Bradley Merrill Thompson, Member of the Firm in the Health Care & Life Sciences practice, in the firm’s Washington, DC, office, was quoted in MedTech Dive, in “FDA Revises Clinical Decision Support Software Draft After Industry Blowback,” by David Lim.

Following is an excerpt:

FDA Principal Deputy Commissioner Amy Abernethy said the slate of regulatory documents is aimed at adhering to the 21st Century Cures Act, while maintaining a balance between patient safety and promoting innovation. …

Bradley Thompson, an attorney at Epstein Becker Green, said the new CDS draft guidance is a step forward, but does not go “nearly far enough.” He argues FDA is taking too narrow a view of the IMDRF framework when choosing what types of software as a medical device are exempt from regulation. …

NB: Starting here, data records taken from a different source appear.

(** The window of a channel is empty exactly when the id is outside the
    range, or every sample of the series is older than the period asked
    for (in particular when the series is empty). *)
Lemma window_empty (logger : DataLogger.t) (channel : Z) (hours : option Q) (now : Q) :
  DataLogger.get_channel_data logger channel hours now = Returned []
  <-> (~ (0 <= channel < DataLogger.num_channels logger)
       \/ exists rows,
            DataLogger.data logger !! channel = Some rows
            /\ Forall (fun r => exists h, hours = Some h
                                /\ (DataLogger.timestamp r < now - h * 3600)%Q) rows).
Proof.
  unfold DataLogger.get_channel_data. split.
  - destruct (in_range channel (DataLogger.num_channels logger)) eqn:Hr.
    2:{ intros _. left. apply in_range_false. exact Hr. }
    simpl. destruct (DataLogger.data logger !! channel) as [rows|]; [|discriminate].
    intros H. right. exists rows. split; [reflexivity|].
    destruct rows as [|r rows]; [constructor|].
    destruct hours as [h|]; [|discriminate].
    injection H as H.
    change (List.filter (fun r0 => Qle_bool (now - h * 3600) (DataLogger.timestamp r0))
              (r :: rows) = []) in H.
    apply filter_nil_false in H.
    eapply Forall_impl; [exact H|]. intros x Hx. simpl in Hx.
    exists h. split; [reflexivity|].
    apply Qnot_le_lt. intros Hle. apply Qle_bool_iff in Hle. congruence.
  - intros [Hout | (rows & Hrows & Hold)].
    + apply in_range_false in Hout. rewrite Hout. reflexivity.
    + destruct (in_range channel (DataLogger.num_channels logger)); [|reflexivity].
      simpl. rewrite Hrows. destruct rows as [|r rows]; [reflexivity|].
      destruct hours as [h|].
      * f_equal. apply filter_all_false.
        eapply Forall_impl; [exact Hold|]. intros x (h' & Hh & Hlt). simpl.
        injection Hh as <-.
        destruct (Qle_bool (now - h * 3600) (DataLogger.timestamp x)) eqn:E; [|reflexivity].
        apply Qle_bool_iff in E. exfalso. apply (Qlt_not_le _ _ Hlt E).
      * apply Forall_cons in Hold as [(h' & Hh & _) _]. discriminate.
Qed.

(** C9.  When the window of the channel is empty (the id is outside the
    range, or no sample of the series falls in the period asked for)
    [optimize_params] answers the built-in gains 1.0, 0.1 and 0.05 with
    the no-data explanation, and no request goes to the advisor; the
    gains recorded in older samples play no part. *)
Theorem optimize_without_data (logger : DataLogger.t) (channel : Z)
    (hours : option Q) (now1 now2 : Q) :
  (~ (0 <= channel < DataLogger.num_channels logger)
   \/ exists rows,
        DataLogger.data logger !! channel = Some rows
        /\ Forall (fun r => exists h, hours = Some h
                            /\ (DataLogger.timestamp r < now1 - h * 3600)%Q) rows) ->
  optimize_params llm channel logger hours now1 now2
  = (Returned (Json.JObj [("kp", Json.JFloat 1); ("ki", Json.JFloat (1 # 10));
                          ("kd", Json.JFloat (5 # 100));
                          ("explanation", Json.JStr no_data_explanation)]),
     []).
Proof.
  intros H. apply window_empty in H. unfold optimize_params. rewrite H. reflexivity.
Qed.

(** A look-up of the window that returned at one reading of the clock
    returns at any other. *)
Lemma get_channel_data_returns (logger : DataLogger.t) (channel : Z)
    (hours : option Q) (now1 now2 : Q) (df : list DataLogger.record) :
  DataLogger.get_channel_data logger channel hours now1 = Returned df ->
  exists df', DataLogger.get_channel_data logger channel hours now2 = Returned df'.
Proof.
  unfold DataLogger.get_channel_data.
  destruct (negb (in_range channel (DataLogger.num_channels logger))); [eauto|].
  destruct (DataLogger.data logger !! channel) as [[|r rows]|]; [eauto| |discriminate].
  destruct hours; eauto.
Qed.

While software can still be regulated as a medical device in some cases, such as when information from a third device like an MRI or CT scan is used, if a software user understands the basis of the information and has time to consider it as part of an overall decision-making process, the software shouldn’t be regulated as a device under the new guide, Thompson said.

The decision to rerelease the draft guidance for a 90-day public comment period adheres to a request by the CDS Coalition, an unexpected reversal, according to Thompson.

“Orally the agency flat out rejected our request,” Thompson said in an email. “But times have apparently changed, and I am grateful to FDA for reconsidering its position. And the agency should be congratulated for keeping an open mind.”

The new draft guidance largely abandons an effort to regulate patient decision support and clinical decision support as two separate categories.